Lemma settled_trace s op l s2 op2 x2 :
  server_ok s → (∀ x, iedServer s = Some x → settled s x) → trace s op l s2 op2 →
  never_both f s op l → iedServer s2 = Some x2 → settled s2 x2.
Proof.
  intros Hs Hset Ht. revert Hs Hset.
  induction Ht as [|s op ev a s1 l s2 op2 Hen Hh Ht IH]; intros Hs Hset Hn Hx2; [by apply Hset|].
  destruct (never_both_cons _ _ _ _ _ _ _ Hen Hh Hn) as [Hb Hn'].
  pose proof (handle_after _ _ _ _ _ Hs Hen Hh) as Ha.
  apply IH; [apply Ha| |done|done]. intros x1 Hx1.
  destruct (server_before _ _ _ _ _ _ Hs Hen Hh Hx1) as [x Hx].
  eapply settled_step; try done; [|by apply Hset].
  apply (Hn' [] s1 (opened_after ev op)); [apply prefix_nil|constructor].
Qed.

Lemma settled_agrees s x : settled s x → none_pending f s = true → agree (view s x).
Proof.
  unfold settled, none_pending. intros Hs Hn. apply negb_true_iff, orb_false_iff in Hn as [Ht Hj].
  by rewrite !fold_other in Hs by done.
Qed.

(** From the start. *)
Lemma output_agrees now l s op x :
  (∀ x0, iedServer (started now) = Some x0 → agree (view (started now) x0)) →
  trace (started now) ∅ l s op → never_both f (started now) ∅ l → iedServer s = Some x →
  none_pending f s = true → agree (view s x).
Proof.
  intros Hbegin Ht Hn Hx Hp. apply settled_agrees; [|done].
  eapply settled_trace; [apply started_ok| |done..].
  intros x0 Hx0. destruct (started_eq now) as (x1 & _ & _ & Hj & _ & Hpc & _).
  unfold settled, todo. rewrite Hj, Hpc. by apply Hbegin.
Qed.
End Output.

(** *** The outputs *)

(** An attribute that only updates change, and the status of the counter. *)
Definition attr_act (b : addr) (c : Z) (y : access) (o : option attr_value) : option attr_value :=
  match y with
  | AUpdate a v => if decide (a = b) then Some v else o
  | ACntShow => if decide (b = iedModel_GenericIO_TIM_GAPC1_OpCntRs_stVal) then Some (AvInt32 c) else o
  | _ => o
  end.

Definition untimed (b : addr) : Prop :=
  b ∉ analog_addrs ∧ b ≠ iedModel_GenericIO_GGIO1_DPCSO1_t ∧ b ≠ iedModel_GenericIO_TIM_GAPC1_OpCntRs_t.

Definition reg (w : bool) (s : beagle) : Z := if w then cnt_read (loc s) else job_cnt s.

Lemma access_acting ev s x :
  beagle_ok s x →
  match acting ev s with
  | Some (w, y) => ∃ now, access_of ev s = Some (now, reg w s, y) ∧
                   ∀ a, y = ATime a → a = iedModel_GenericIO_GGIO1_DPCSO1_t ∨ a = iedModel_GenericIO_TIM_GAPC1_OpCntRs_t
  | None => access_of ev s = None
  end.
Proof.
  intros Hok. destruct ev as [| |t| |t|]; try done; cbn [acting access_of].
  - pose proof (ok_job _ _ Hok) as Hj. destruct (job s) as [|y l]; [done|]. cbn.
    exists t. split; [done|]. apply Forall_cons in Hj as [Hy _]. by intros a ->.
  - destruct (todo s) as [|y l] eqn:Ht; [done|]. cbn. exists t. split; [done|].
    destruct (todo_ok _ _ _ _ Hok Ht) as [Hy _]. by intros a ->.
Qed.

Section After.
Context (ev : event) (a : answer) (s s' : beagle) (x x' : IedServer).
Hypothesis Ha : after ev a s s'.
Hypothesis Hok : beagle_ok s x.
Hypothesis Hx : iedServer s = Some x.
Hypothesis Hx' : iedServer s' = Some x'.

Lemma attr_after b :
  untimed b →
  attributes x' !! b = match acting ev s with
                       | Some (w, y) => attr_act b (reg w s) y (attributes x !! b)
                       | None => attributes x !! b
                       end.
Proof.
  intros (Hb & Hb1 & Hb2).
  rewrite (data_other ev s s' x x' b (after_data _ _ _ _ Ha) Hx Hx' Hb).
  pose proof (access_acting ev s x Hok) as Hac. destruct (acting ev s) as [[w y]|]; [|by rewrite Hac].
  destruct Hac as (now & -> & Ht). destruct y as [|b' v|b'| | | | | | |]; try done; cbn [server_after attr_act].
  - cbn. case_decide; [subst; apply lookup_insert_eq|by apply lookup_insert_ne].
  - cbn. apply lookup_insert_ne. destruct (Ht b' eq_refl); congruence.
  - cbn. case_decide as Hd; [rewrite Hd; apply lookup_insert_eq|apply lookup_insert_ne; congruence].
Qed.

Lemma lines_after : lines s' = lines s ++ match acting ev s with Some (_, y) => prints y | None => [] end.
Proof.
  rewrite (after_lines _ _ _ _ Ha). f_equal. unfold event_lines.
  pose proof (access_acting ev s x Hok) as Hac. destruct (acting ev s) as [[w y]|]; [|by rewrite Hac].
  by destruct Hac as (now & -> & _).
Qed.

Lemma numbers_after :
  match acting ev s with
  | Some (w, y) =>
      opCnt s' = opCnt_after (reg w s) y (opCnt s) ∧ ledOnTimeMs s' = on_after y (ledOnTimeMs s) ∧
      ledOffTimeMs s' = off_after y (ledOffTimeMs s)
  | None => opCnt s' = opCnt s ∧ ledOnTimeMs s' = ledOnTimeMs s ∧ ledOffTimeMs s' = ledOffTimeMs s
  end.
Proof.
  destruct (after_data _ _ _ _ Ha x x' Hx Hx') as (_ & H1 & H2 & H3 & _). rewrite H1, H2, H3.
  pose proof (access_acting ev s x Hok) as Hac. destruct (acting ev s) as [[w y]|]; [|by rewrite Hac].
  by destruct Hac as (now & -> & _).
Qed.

• **YOUR ASSIGNMENT**: Using the listing, say how many lines include the word "apply", and add nothing else.

• **RESPONSE TO THE EXERCISE**: 12